▸ Task prompt
Would you give all of the records again, exactly as they read?

=== Exercise materials ===

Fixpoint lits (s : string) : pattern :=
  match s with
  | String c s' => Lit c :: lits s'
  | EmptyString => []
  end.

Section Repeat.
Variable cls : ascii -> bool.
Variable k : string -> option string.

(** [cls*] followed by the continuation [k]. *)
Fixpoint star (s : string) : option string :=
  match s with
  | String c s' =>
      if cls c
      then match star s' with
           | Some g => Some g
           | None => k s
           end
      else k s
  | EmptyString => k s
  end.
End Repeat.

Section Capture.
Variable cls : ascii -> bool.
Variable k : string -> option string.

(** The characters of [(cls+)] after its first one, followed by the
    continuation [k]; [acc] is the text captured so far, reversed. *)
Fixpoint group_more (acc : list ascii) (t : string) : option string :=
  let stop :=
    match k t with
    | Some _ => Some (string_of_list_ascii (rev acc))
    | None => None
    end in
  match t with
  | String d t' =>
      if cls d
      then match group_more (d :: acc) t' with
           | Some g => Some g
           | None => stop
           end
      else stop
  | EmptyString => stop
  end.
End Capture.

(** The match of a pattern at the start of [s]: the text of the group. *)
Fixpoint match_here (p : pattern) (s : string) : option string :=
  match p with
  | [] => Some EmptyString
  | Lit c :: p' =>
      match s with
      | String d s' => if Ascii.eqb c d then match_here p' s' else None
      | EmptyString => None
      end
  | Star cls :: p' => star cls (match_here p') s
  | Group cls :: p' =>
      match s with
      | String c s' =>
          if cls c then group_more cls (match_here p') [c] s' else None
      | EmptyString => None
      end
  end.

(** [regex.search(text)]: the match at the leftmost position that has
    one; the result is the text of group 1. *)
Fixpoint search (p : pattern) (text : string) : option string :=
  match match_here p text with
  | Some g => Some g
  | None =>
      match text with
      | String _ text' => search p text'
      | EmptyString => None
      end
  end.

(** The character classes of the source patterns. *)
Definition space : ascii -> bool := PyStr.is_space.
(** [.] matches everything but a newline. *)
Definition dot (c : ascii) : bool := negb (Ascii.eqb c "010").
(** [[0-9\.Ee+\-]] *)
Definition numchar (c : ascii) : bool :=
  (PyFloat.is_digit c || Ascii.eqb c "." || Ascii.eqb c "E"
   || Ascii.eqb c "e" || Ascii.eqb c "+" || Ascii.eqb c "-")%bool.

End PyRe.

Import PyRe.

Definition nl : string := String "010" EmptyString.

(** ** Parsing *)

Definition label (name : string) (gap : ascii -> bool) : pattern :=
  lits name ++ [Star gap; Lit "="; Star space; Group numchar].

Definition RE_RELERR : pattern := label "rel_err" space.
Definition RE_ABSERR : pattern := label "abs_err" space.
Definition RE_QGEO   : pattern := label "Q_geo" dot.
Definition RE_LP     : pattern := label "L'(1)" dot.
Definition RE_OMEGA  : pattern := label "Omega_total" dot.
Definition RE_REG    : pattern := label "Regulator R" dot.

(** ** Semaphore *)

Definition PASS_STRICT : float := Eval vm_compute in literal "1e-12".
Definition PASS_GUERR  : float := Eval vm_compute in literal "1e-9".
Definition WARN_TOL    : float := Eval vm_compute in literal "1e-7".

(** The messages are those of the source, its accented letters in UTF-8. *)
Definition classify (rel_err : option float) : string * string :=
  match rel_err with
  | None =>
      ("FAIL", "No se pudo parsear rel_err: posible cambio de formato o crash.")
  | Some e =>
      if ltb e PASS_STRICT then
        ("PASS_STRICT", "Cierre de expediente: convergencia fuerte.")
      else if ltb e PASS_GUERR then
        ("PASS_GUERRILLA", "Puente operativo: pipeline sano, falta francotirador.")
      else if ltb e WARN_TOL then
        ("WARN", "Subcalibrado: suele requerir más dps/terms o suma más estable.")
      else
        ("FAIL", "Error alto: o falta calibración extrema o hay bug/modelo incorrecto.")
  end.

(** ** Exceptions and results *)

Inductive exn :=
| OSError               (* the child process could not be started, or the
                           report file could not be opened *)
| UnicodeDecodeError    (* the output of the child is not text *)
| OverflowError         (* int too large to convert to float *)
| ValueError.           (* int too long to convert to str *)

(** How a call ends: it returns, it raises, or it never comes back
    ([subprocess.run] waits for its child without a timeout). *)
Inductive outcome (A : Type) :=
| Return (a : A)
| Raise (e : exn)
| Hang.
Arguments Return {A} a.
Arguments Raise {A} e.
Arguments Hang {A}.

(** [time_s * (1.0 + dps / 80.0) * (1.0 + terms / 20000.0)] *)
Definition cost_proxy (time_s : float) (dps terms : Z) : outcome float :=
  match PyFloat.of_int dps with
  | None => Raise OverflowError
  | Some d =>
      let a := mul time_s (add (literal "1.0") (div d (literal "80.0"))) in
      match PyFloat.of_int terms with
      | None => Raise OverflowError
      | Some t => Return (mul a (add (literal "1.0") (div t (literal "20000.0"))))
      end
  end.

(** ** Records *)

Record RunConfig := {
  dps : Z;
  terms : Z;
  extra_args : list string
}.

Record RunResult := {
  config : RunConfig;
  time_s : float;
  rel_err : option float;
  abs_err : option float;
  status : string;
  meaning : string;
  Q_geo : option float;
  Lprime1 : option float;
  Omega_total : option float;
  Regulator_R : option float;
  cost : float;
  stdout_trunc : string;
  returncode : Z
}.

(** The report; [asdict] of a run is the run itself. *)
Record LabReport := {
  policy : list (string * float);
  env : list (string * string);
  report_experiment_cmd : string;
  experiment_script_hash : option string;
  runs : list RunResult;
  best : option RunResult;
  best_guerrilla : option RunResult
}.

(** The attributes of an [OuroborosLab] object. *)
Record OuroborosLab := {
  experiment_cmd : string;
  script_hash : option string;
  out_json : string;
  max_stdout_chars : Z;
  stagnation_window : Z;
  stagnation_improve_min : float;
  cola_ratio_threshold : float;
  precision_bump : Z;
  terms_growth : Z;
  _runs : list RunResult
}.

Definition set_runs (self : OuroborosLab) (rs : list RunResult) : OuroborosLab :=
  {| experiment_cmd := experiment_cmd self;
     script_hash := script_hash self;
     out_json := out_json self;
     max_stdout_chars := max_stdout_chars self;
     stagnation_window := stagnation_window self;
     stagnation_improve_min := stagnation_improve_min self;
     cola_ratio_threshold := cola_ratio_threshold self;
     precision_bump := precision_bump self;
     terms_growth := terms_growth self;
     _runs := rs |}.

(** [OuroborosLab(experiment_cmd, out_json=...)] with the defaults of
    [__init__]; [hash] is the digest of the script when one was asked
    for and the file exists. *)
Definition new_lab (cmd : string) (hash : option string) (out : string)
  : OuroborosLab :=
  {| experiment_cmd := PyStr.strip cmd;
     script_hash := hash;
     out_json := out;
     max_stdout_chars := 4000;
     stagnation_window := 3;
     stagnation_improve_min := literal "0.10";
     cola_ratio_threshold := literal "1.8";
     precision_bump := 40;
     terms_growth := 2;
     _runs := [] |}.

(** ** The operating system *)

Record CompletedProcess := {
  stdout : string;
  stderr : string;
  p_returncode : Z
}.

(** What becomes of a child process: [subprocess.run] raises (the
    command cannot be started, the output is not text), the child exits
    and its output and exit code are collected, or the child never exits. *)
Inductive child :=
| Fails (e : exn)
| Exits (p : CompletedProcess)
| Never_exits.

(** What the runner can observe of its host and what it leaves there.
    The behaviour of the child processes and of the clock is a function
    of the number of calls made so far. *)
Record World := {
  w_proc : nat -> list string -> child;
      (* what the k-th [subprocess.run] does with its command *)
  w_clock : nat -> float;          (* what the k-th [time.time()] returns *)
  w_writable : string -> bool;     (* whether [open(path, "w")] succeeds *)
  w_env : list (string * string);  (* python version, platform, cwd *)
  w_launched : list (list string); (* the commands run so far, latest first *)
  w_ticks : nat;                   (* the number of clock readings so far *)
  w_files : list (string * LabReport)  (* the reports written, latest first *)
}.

===

▸ Solution for this exercise
Fixpoint lits (s : string) : pattern :=
  match s with
  | String c s' => Lit c :: lits s'
  | EmptyString => []
  end.

Section Repeat.
Variable cls : ascii -> bool.
Variable k : string -> option string.

(** [cls*] followed by the continuation [k]. *)
Fixpoint star (s : string) : option string :=
  match s with
  | String c s' =>
      if cls c
      then match star s' with
           | Some g => Some g
           | None => k s
           end
      else k s
  | EmptyString => k s
  end.
End Repeat.

Section Capture.
Variable cls : ascii -> bool.
Variable k : string -> option string.

(** The characters of [(cls+)] after its first one, followed by the
    continuation [k]; [acc] is the text captured so far, reversed. *)
Fixpoint group_more (acc : list ascii) (t : string) : option string :=
  let stop :=
    match k t with
    | Some _ => Some (string_of_list_ascii (rev acc))
    | None => None
    end in
  match t with
  | String d t' =>
      if cls d
      then match group_more (d :: acc) t' with
           | Some g => Some g
           | None => stop
           end
      else stop
  | EmptyString => stop
  end.
End Capture.

(** The match of a pattern at the start of [s]: the text of the group. *)
Fixpoint match_here (p : pattern) (s : string) : option string :=
  match p with
  | [] => Some EmptyString
  | Lit c :: p' =>
      match s with
      | String d s' => if Ascii.eqb c d then match_here p' s' else None
      | EmptyString => None
      end
  | Star cls :: p' => star cls (match_here p') s
  | Group cls :: p' =>
      match s with
      | String c s' =>
          if cls c then group_more cls (match_here p') [c] s' else None
      | EmptyString => None
      end
  end.

(** [regex.search(text)]: the match at the leftmost position that has
    one; the result is the text of group 1. *)
Fixpoint search (p : pattern) (text : string) : option string :=
  match match_here p text with
  | Some g => Some g
  | None =>
      match text with
      | String _ text' => search p text'
      | EmptyString => None
      end
  end.

(** The character classes of the source patterns. *)
Definition space : ascii -> bool := PyStr.is_space.
(** [.] matches everything but a newline. *)
Definition dot (c : ascii) : bool := negb (Ascii.eqb c "010").
(** [[0-9\.Ee+\-]] *)
Definition numchar (c : ascii) : bool :=
  (PyFloat.is_digit c || Ascii.eqb c "." || Ascii.eqb c "E"
   || Ascii.eqb c "e" || Ascii.eqb c "+" || Ascii.eqb c "-")%bool.

End PyRe.

Import PyRe.

Definition nl : string := String "010" EmptyString.

(** ** Parsing *)

Definition label (name : string) (gap : ascii -> bool) : pattern :=
  lits name ++ [Star gap; Lit "="; Star space; Group numchar].

Definition RE_RELERR : pattern := label "rel_err" space.
Definition RE_ABSERR : pattern := label "abs_err" space.
Definition RE_QGEO   : pattern := label "Q_geo" dot.
Definition RE_LP     : pattern := label "L'(1)" dot.
Definition RE_OMEGA  : pattern := label "Omega_total" dot.
Definition RE_REG    : pattern := label "Regulator R" dot.

(** ** Semaphore *)

Definition PASS_STRICT : float := Eval vm_compute in literal "1e-12".
Definition PASS_GUERR  : float := Eval vm_compute in literal "1e-9".
Definition WARN_TOL    : float := Eval vm_compute in literal "1e-7".

(** The messages are those of the source, its accented letters in UTF-8. *)
Definition classify (rel_err : option float) : string * string :=
  match rel_err with
  | None =>
      ("FAIL", "No se pudo parsear rel_err: posible cambio de formato o crash.")
  | Some e =>
      if ltb e PASS_STRICT then
        ("PASS_STRICT", "Cierre de expediente: convergencia fuerte.")
      else if ltb e PASS_GUERR then
        ("PASS_GUERRILLA", "Puente operativo: pipeline sano, falta francotirador.")
      else if ltb e WARN_TOL then
        ("WARN", "Subcalibrado: suele requerir más dps/terms o suma más estable.")
      else
        ("FAIL", "Error alto: o falta calibración extrema o hay bug/modelo incorrecto.")
  end.

(** ** Exceptions and results *)

Inductive exn :=
| OSError               (* the child process could not be started, or the
                           report file could not be opened *)
| UnicodeDecodeError    (* the output of the child is not text *)
| OverflowError         (* int too large to convert to float *)
| ValueError.           (* int too long to convert to str *)

(** How a call ends: it returns, it raises, or it never comes back
    ([subprocess.run] waits for its child without a timeout). *)
Inductive outcome (A : Type) :=
| Return (a : A)
| Raise (e : exn)
| Hang.
Arguments Return {A} a.
Arguments Raise {A} e.
Arguments Hang {A}.

(** [time_s * (1.0 + dps / 80.0) * (1.0 + terms / 20000.0)] *)
Definition cost_proxy (time_s : float) (dps terms : Z) : outcome float :=
  match PyFloat.of_int dps with
  | None => Raise OverflowError
  | Some d =>
      let a := mul time_s (add (literal "1.0") (div d (literal "80.0"))) in
      match PyFloat.of_int terms with
      | None => Raise OverflowError
      | Some t => Return (mul a (add (literal "1.0") (div t (literal "20000.0"))))
      end
  end.

(** ** Records *)

Record RunConfig := {
  dps : Z;
  terms : Z;
  extra_args : list string
}.

Record RunResult := {
  config : RunConfig;
  time_s : float;
  rel_err : option float;
  abs_err : option float;
  status : string;
  meaning : string;
  Q_geo : option float;
  Lprime1 : option float;
  Omega_total : option float;
  Regulator_R : option float;
  cost : float;
  stdout_trunc : string;
  returncode : Z
}.

(** The report; [asdict] of a run is the run itself. *)
Record LabReport := {
  policy : list (string * float);
  env : list (string * string);
  report_experiment_cmd : string;
  experiment_script_hash : option string;
  runs : list RunResult;
  best : option RunResult;
  best_guerrilla : option RunResult
}.

(** The attributes of an [OuroborosLab] object. *)
Record OuroborosLab := {
  experiment_cmd : string;
  script_hash : option string;
  out_json : string;
  max_stdout_chars : Z;
  stagnation_window : Z;
  stagnation_improve_min : float;
  cola_ratio_threshold : float;
  precision_bump : Z;
  terms_growth : Z;
  _runs : list RunResult
}.

Definition set_runs (self : OuroborosLab) (rs : list RunResult) : OuroborosLab :=
  {| experiment_cmd := experiment_cmd self;
     script_hash := script_hash self;
     out_json := out_json self;
     max_stdout_chars := max_stdout_chars self;
     stagnation_window := stagnation_window self;
     stagnation_improve_min := stagnation_improve_min self;
     cola_ratio_threshold := cola_ratio_threshold self;
     precision_bump := precision_bump self;
     terms_growth := terms_growth self;
     _runs := rs |}.

(** [OuroborosLab(experiment_cmd, out_json=...)] with the defaults of
    [__init__]; [hash] is the digest of the script when one was asked
    for and the file exists. *)
Definition new_lab (cmd : string) (hash : option string) (out : string)
  : OuroborosLab :=
  {| experiment_cmd := PyStr.strip cmd;
     script_hash := hash;
     out_json := out;
     max_stdout_chars := 4000;
     stagnation_window := 3;
     stagnation_improve_min := literal "0.10";
     cola_ratio_threshold := literal "1.8";
     precision_bump := 40;
     terms_growth := 2;
     _runs := [] |}.

(** ** The operating system *)

Record CompletedProcess := {
  stdout : string;
  stderr : string;
  p_returncode : Z
}.

(** What becomes of a child process: [subprocess.run] raises (the
    command cannot be started, the output is not text), the child exits
    and its output and exit code are collected, or the child never exits. *)
Inductive child :=
| Fails (e : exn)
| Exits (p : CompletedProcess)
| Never_exits.

(** What the runner can observe of its host and what it leaves there.
    The behaviour of the child processes and of the clock is a function
    of the number of calls made so far. *)
Record World := {
  w_proc : nat -> list string -> child;
      (* what the k-th [subprocess.run] does with its command *)
  w_clock : nat -> float;          (* what the k-th [time.time()] returns *)
  w_writable : string -> bool;     (* whether [open(path, "w")] succeeds *)
  w_env : list (string * string);  (* python version, platform, cwd *)
  w_launched : list (list string); (* the commands run so far, latest first *)
  w_ticks : nat;                   (* the number of clock readings so far *)
  w_files : list (string * LabReport)  (* the reports written, latest first *)
}.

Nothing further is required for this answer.